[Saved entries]
(** No symbol of a set reaches a cycle when the requires of its symbols stay
    in the set and some rank drops along each of them. *)
Lemma off_cycle_check (REL : gmap string rel_entry) (S : gset string)
    (rank : string → nat) :
  set_Forall (λ w, Forall (λ r, r ∈ S ∧ rank r < rank w)
                          (RunNarrative.requires_of REL w)) S →
  ∀ w, w ∈ S → ¬ reaches_cycle REL w.
Proof.
  intros Hall.
  assert (∀ w r, w ∈ S → req_edge REL w r → r ∈ S ∧ rank r < rank w) as Hedge.
  { intros w r Hw Hr. specialize (Hall w Hw). simpl in Hall.
    rewrite Forall_forall in Hall. by apply Hall. }
  assert (∀ w x, rtc (req_edge REL) w x → w ∈ S → x ∈ S) as Hrtc.
  { induction 1 as [|w r x H _ IH]; [done|]. intros Hw. apply IH.
    by apply (Hedge w r). }
  assert (∀ w x, tc (req_edge REL) w x → w ∈ S → rank x < rank w) as Htc.
  { induction 1 as [w x H|w r x H _ IH]; intros Hw; [by apply (Hedge w x)|].
    destruct (Hedge w r Hw H) as [Hr Hlt]. specialize (IH Hr). lia. }
  intros w Hw (c & Hwc & Hcc).
  specialize (Htc c c Hcc (Hrtc w c Hwc Hw)). lia.
Qed.

(** X5. [requires_set] gives the prerequisites proper: for a set of tokens
    none of which reaches a cycle it returns, for every stack deeper than
    the table is large, the set of the symbols that some token requires
    through any number of steps and that are not tokens themselves. *)
Theorem requires_set_proper (REL : gmap string rel_entry)
    (set_iter : gset string → list string) (tokens : gset string) :
  walks_sets set_iter →
  (∀ a, a ∈ tokens → ¬ reaches_cycle REL a) →
  ∃ prereq : gset string,
    (∀ fuel, size REL < fuel →
       RunNarrative.requires_set REL set_iter fuel tokens = Some prereq ∧
       InterpretLlm.requires_set REL set_iter fuel tokens = Some prereq) ∧
    (∀ x, x ∈ prereq ↔
          (x ∉ tokens) ∧ ∃ a, a ∈ tokens ∧ rtc (req_edge REL) a x) ∧
    prereq ## tokens.
Proof.
  intros Hwalk Hoff.
  destruct (expand_with_requires_off_cycle REL (set_iter tokens)) as [out Hrun].
  { intros t Ht. apply Hoff. by apply (set_iter_elem set_iter Hwalk). }
  pose proof (expand_with_requires_reach REL (S (size REL)) (set_iter tokens) out
                (Hrun _ (Nat.lt_succ_diag_r _))) as Hreach.
  exists (list_to_set out ∖ tokens). split_and!.
  - intros fuel Hfuel. unfold InterpretLlm.requires_set, RunNarrative.requires_set.
    by rewrite (Hrun fuel Hfuel).
  - intros x. rewrite elem_of_difference, elem_of_list_to_set, Hreach.
    split.
    + intros [(t & Ht & Htx) Hx]. split; [done|]. exists t.
      split; [|done]. by apply (set_iter_elem set_iter Hwalk).
    + intros [Hx (a & Ha & Hax)]. split; [|done]. exists a.
      split; [|done]. by apply (set_iter_elem set_iter Hwalk).
  - intros x Hx Hx'. apply elem_of_difference in Hx as [_ Hx]. done.
Qed.

(** * The selector in closed form *)

Lemma first_ids_app (seen : gset string) (l1 l2 : list passage) :
  first_ids seen (l1 ++ l2)
    = first_ids seen l1
      ++ first_ids (list_to_set (p_id <$> first_ids seen l1) ∪ seen) l2.
Proof.
  revert seen. induction l1 as [|p l1 IH]; intros seen; simpl.
  - f_equal. apply set_eq. intros x. rewrite elem_of_union, elem_of_empty. tauto.
  - case_decide; [apply IH|]. simpl. f_equal. rewrite IH. f_equal. f_equal.
    apply set_eq. intros x.
    rewrite !elem_of_union, elem_of_singleton. tauto.
Qed.

Lemma first_ids_NoDup (seen : gset string) (ps : list passage) :
  NoDup (p_id <$> first_ids seen ps) ∧
  ∀ p, p ∈ first_ids seen ps → p_id p ∉ seen.
Proof.
  revert seen. induction ps as [|p ps IH]; intros seen; simpl.
  - split; [constructor|by intros ? ?%elem_of_nil].
  - case_decide as Hp; [apply IH|].
    destruct (IH ({[p_id p]} ∪ seen)) as [Hnd Hout]. split.
    + simpl. constructor; [|done].
      intros (q & Hq & Hin)%list_elem_of_fmap.
      apply (Hout q Hin). rewrite Hq. apply elem_of_union. left.
      by apply elem_of_singleton.
    + intros q [->|Hq]%elem_of_cons; [done|].
      intros Hin. apply (Hout q Hq). apply elem_of_union. by right.
Qed.

Lemma first_ids_sublist (seen : gset string) (ps : list passage) :
  first_ids seen ps `sublist_of` ps.
Proof.
  revert seen. induction ps as [|p ps IH]; intros seen; simpl; [done|].
  case_decide; [by apply sublist_cons|by apply sublist_skip].
Qed.

Section SelectorForm.

Context (max_quotes : Z).

Local Abbreviation n := (quota max_quotes).

(** One loop of the selector: it goes through the passages that [skip]
    does not hold of and that name a symbol of [S], takes those that bring a
    new identifier, and is left when the quota is met. *)
Lemma loop_pick_if (skip : passage → bool) (S : gset string) :
  ∀ (ps : list passage) (chosen : list quote) (seen : gset string),
    length chosen < n →
    let cand :=
      first_ids seen
        (List.filter (λ p, negb (skip p) && RunNarrative.substantiates p S) ps) in
    match loop (pick_if max_quotes skip S) ps (chosen, seen) with
    | Leave st' =>
        n ≤ length chosen + length cand ∧
        st'.1 = chosen ++ (quote_of <$> take (n - length chosen) cand)
    | Next st' =>
        length chosen + length cand < n ∧
        st' = (chosen ++ (quote_of <$> cand),
               list_to_set (p_id <$> cand) ∪ seen)
    end.
Proof.
  induction ps as [|p ps IH]; intros chosen seen Hroom; simpl.
  - split; [lia|]. rewrite app_nil_r. f_equal.
    apply set_eq. intros x. rewrite elem_of_union, elem_of_empty. tauto.
  - unfold pick_if at 1. cbn [fst snd].
    destruct (decide (p_id p ∈ seen)) as [Hseen|Hseen].
    { rewrite bool_decide_eq_true_2 by done. cbn [orb].
      specialize (IH chosen seen Hroom). cbn zeta in IH.
      destruct (negb (skip p) && RunNarrative.substantiates p S); [|done].
      simpl. by rewrite decide_True. }
    rewrite bool_decide_eq_false_2 by done. cbn [orb].
    destruct (skip p) eqn:Hskip; cbn [negb andb]; [by apply IH|].
    destruct (RunNarrative.substantiates p S) eqn:Hsub; [|by apply IH].
    cbn [first_ids]. rewrite decide_False by done.
    unfold RunNarrative.choose. cbn [fst snd].
    rewrite length_app. cbn [length].
    unfold quota in *.
    case_bool_decide as Hfull.
    + split; [simpl; lia|]. cbn [fst].
      replace (Z.to_nat (1 `max` max_quotes) - length chosen) with 1 by lia.
      done.
    + specialize (IH (chosen ++ [Quote (p_id p) (p_text p)]) ({[p_id p]} ∪ seen)).
      rewrite length_app in IH. cbn [length] in IH.
      specialize (IH ltac:(lia)). cbn zeta in IH.
      destruct (loop (pick_if max_quotes skip S) ps
                  (chosen ++ [Quote (p_id p) (p_text p)], {[p_id p]} ∪ seen))
        as [st'|st'].
      * destruct IH as [Hlen ->]. split; [simpl; lia|]. f_equal.
        { by rewrite <- app_assoc. }
        simpl. apply set_eq. intros x.
        rewrite !elem_of_union, elem_of_singleton. tauto.
      * destruct IH as [Hlen ->]. split; [simpl; lia|].
        rewrite <- app_assoc. f_equal.
        replace (Z.to_nat (1 `max` max_quotes) - length chosen)
          with (Datatypes.S (Z.to_nat (1 `max` max_quotes) - (length chosen + 1)))
          by lia.
        done.
Qed.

**Your instructions:** Copy out each line of the records above that includes "replace".

**Final answer:**
      replace (Z.to_nat (1 `max` max_quotes) - length chosen) with 1 by lia.
        replace (Z.to_nat (1 `max` max_quotes) - length chosen)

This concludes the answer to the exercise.